WE ASKED TEXAS REPUBLICANS ABOUT HARVEY AND CLIMATE CHANGE. ONLY ONE ANSWERED...

A Texas flag flies over floodwaters caused by Hurricane Harvey in La Grange, Texas. (Ralph Barrera/Austin American-Statesman via AP)

 

When members of Congress from Texas return to work next week, the fallout from Harvey, likely the worst disaster to ever hit the state, will follow them back to Washington...

Unless it is reauthorized by the end of September, the National Flood Insurance Program, which is nearly $25 billion in debt, will lose most of its borrowing power at a time when it will begin making payouts on claims on the Texas Gulf Coast.

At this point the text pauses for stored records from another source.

(* ===== verification/GrantPublisher.v ===== *)
(** * Publishing grants (apps/server/src/grants/publisher.ts)

    The provider of the grantor puts the revisions of its lineages, one at a time and each after its
    predecessor was acknowledged, to the provider of the grantee, until they are acknowledged or
    refused for good. *)

From S2P Require Import Prelude JsString Regex Value Cbor Profiles Validation ValidatePayload Models.
From S2P Require Import Base64Url Cose WebCrypto Database Typed ServerBodies Conversations Envelopes.
From S2P Require Import Grants Receiver Http GrantReceiver.
From Stdlib Require Import ZArith.
Open Scope Z_scope.

Definition EMPTY_RESPONSE_LIMIT : Z := 65536.

Inductive GrantPublishOutcome := GrantIdle | GrantAcknowledged | GrantRetry | GrantBlocked.

Definition expectedEtag (c : GrantPublicationClaim) : jstr := etag (sgr_digest (gc_grant c)).

Definition conditionHeaders (c : GrantPublicationClaim) : M GrantConditions :=
  let p := sgr_payload (gc_grant c) in
  if g_revision p =? 1 then Ok {| ifMatch := None; ifNoneMatch := Some (js "*") |}
  else match g_previous p with
  | None => Err (OtherError (js "Grant update is missing its predecessor digest"))
  | Some previous => Ok {| ifMatch := Some (etag previous); ifNoneMatch := None |}
  end.

(** Instants are milliseconds; [date_parse] is [new Date], [None] for an invalid date. *)
Definition grantRetryAfter (date_parse : jstr -> option Z) (r : Response) (now : Z) : option Z :=
  match header "retry-after" r with
  | None | Some [] => None
  | Some value =>
      if rx_test DIGITS value then Some (now + Z.min (decimal value) 3600 * 1000)
      else
        instant ← date_parse value;
        if instant <=? now then None else Some (Z.min instant (now + 3600000))
  end.

Definition response_error {A} (message : String.string) : M A := Err (OtherError (js message)).
Arguments response_error {A} message%_string.

Fixpoint read_response (total : Z) (chunks : list bytes) (reads : list (option bytes)) : M (list bytes) :=
  match reads with
  | [] => Ok (reverse chunks)
  | None :: _ => response_error "The response could not be read"
  | Some chunk :: reads =>
      let total := total + Z.of_nat (length chunk) in
      if EMPTY_RESPONSE_LIMIT <? total
      then response_error "Grant publication response exceeds its size limit"
      else read_response total (chunk :: chunks) reads
  end.

Definition boundedResponseBytes (r : Response) : M bytes :=
  if match header "content-length" r with
     | Some text => negb (rx_test DIGITS text) || (EMPTY_RESPONSE_LIMIT <? decimal text)
     | None => false
     end
  then response_error "Grant publication response exceeds its size limit"
  else match rs_body r with
  | None => Ok []
  | Some reads => concat (A:=Byte.byte) <$> read_response 0 [] reads
  end.

(** What is sent: the target, the representation and the conditions. *)
Record grant_put := { gpt_url : jstr; gpt_body : bytes; gpt_conditions : GrantConditions }.

(** The collaborators of one round and what it reads: the lease and the instant of the claim, what
    resolves an account, [new URL] with its [href] and the check of the target, the exchange with the
    other provider, the readings of the clock after an answer and after a failure (in milliseconds),
    [Math.round(base * (0.75 + Math.random() * 0.5) * 1000)], the clock of the database when the
    publication is finished (in each of the two places), and what other processes do meanwhile. *)
Record grant_publisher_env := {
  gb_token : jstr;
  gb_locked : gset (jstr * Z);
  gb_claim_now : Z;
  gb_resolve : jstr -> M ResolvedHailDid;
  gb_url : jstr -> M jstr;
  gb_target : jstr -> M unit;
  gb_fetch : grant_put -> M Response;
  gb_now : nat -> Z;
  gb_jittered : Z -> Z;
  gb_date_parse : jstr -> option Z;
  gb_finish_now : nat -> Z;
  gb_others : Database -> Database;
}.

Definition base_seconds (attempt : Z) : Z := Z.min 3600 (30 * 2 ^ Z.min (attempt - 1) 7).
Definition nextGrantAttempt (env : grant_publisher_env) (c : GrantPublicationClaim) (now : Z) : Z :=
  now + gb_jittered env (base_seconds (gc_attempt c)).

Definition grant_refusals : list Z := [400; 405; 409; 412; 413; 415; 428].

Definition claim_result (c : GrantPublicationClaim) (status : option Z) (error : option jstr)
    : publication_result := {|
  gpr_grant_id := g_grant_id (sgr_payload (gc_grant c)); gpr_revision := g_revision (sgr_payload (gc_grant c));
  gpr_token := gc_token c; gpr_status := status; gpr_error := error |}.

(** [error.message.slice(0, 1024)]. *)
Definition failure_text (e : exn) : jstr := take 1024 (error_message e).

Section publisher.
Context `{HailEnv} `{Cborg} `{Triggers}.

(** The request and the answer to it, with the bytes of its body. *)
Definition exchange (env : grant_publisher_env) (c : GrantPublicationClaim) : M (jstr * Response * bytes) :=
  let p := sgr_payload (gc_grant c) in
  grantee ← gb_resolve env (g_grantee p);
  url ← gb_url env (serviceBase grantee ++ js "/grants/" ++ g_grant_id p);
  _ ← gb_target env url;
  conditions ← conditionHeaders c;
  response ← gb_fetch env {| gpt_url := url; gpt_body := sgr_representation (gc_grant c);
                             gpt_conditions := conditions |};
  body ← boundedResponseBytes response;
  Ok (url, response, body).

Definition normal_success (c : GrantPublicationClaim) (status : Z) : bool :=
  let revision := g_revision (sgr_payload (gc_grant c)) in
  (revision =? 1) && (status =? 201) || (1 <? revision) && (status =? 204).
Definition converged_creation (c : GrantPublicationClaim) (status : Z) : bool :=
  (g_revision (sgr_payload (gc_grant c)) =? 1) && (status =? 412).

(** The answer acknowledges the revision: its tag is the digest.  A success with a body, or a creation
    without its location, is an error. *)
Definition acknowledged_by (c : GrantPublicationClaim) (url : jstr) (r : Response) (body : bytes) : M bool :=
  if (normal_success c (rs_status r) || converged_creation c (rs_status r))
     && bool_decide (header "etag" r = Some (expectedEtag c))
  then
    _ ← throw_if (normal_success c (rs_status r) && negb (length body =? 0)%nat)
          (OtherError (js "Successful Grant publication response must have no content"));
    _ ← throw_if ((rs_status r =? 201) && negb (bool_decide (header "location" r = Some url)))
          (OtherError (js "Created Grant response has an invalid Location"));
    Ok true
  else Ok false.

(** The part inside [try], after the claim. *)
Definition attempt_publication (env : grant_publisher_env) (c : GrantPublicationClaim)
    : Act GrantPublishOutcome :=
  '(url, r, body) ← act (fun _ => exchange env c);
  _ ← meanwhile (gb_others env);
  ok ← act (fun _ => acknowledged_by c url r body);
  let status := Some (rs_status r) in
  if ok : bool then
    _ ← begin (acknowledgePublication (claim_result c status None) (expectedEtag c) (gb_finish_now env 0)) : Act unit;
    mret GrantAcknowledged
  else if bool_decide (rs_status r ∈ grant_refusals) then
    _ ← begin (blockPublication (claim_result c status
          (Some (js "Grant publication was permanently rejected with HTTP " ++ show_Z (rs_status r))))
          (gb_finish_now env 0)) : Act unit;
    mret GrantBlocked
  else
    let now := gb_now env 0 in
    let next := default (nextGrantAttempt env c now) (grantRetryAfter (gb_date_parse env) r now) in
    _ ← begin (retryPublication (claim_result c status
          (Some (js "Grant publication returned transient HTTP " ++ show_Z (rs_status r))))
          (milliseconds next) (gb_finish_now env 0)) : Act unit;
    mret GrantRetry.

Definition publishGrant (env : grant_publisher_env) : Act GrantPublishOutcome :=
  claim ← claimDuePublication (gb_token env) 30000 (gb_locked env) (gb_claim_now env);
  match claim with
  | None => mret GrantIdle
  | Some c =>
      outcome ← caught (attempt_publication env c);
      match outcome with
      | Ok outcome => mret outcome
      | Err e =>
          _ ← begin (retryPublication (claim_result c None (Some (failure_text e)))
                (milliseconds (nextGrantAttempt env c (gb_now env 1))) (gb_finish_now env 1)) : Act unit;
          mret GrantRetry
      end
  end.
End publisher.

And President Trump has promised to work with Congress on a federal aid package for affected communities in Texas.

From Bloomberg's Jennifer Epstein: 

But that aid request puts many Texas Republicans in Congress in a bind four years in the making. In 2013, all but one Texas Republican who was serving in Congress then and is still in office now voted against an aid package for New York and New Jersey following Hurricane Sandy.

"The congressional members in Texas are hypocrites," New Jersey Gov. Chris Christie (R), a Trump ally, said this week. "I said back in 2012, they’d be proven to be hypocrites. It was just a matter of time." See a clip below:

Gov. Christie: I’m Urging Our Congressional Members To Provide Harvey Aid Quickly

Christie took direct aim at Sen. Ted Cruz (R-Tex.), who voted against Sandy help four years ago, today on "Morning Joe:"

The Energy 202 reached out all 38 members of Texas delegation to ask about that and other issues related to Harvey (follow The Post's comprehensive coverage here) as they prepare to return to Washington.

Only one Republican, Rep. Lamar Smith, responded to defend his 2013 vote.

"It is my hope that our funding package for aiding those affected by Harvey doesn't include funding unrelated to damage caused by the storm,” said Smith, who is the chairman of the House Science Committee and a frequent critic of federal climate scientists. “The Sandy bill was used as an opportunity for fiscally irresponsible politicians to exploit natural disaster spending in order to fund pet projects with taxpayer money.”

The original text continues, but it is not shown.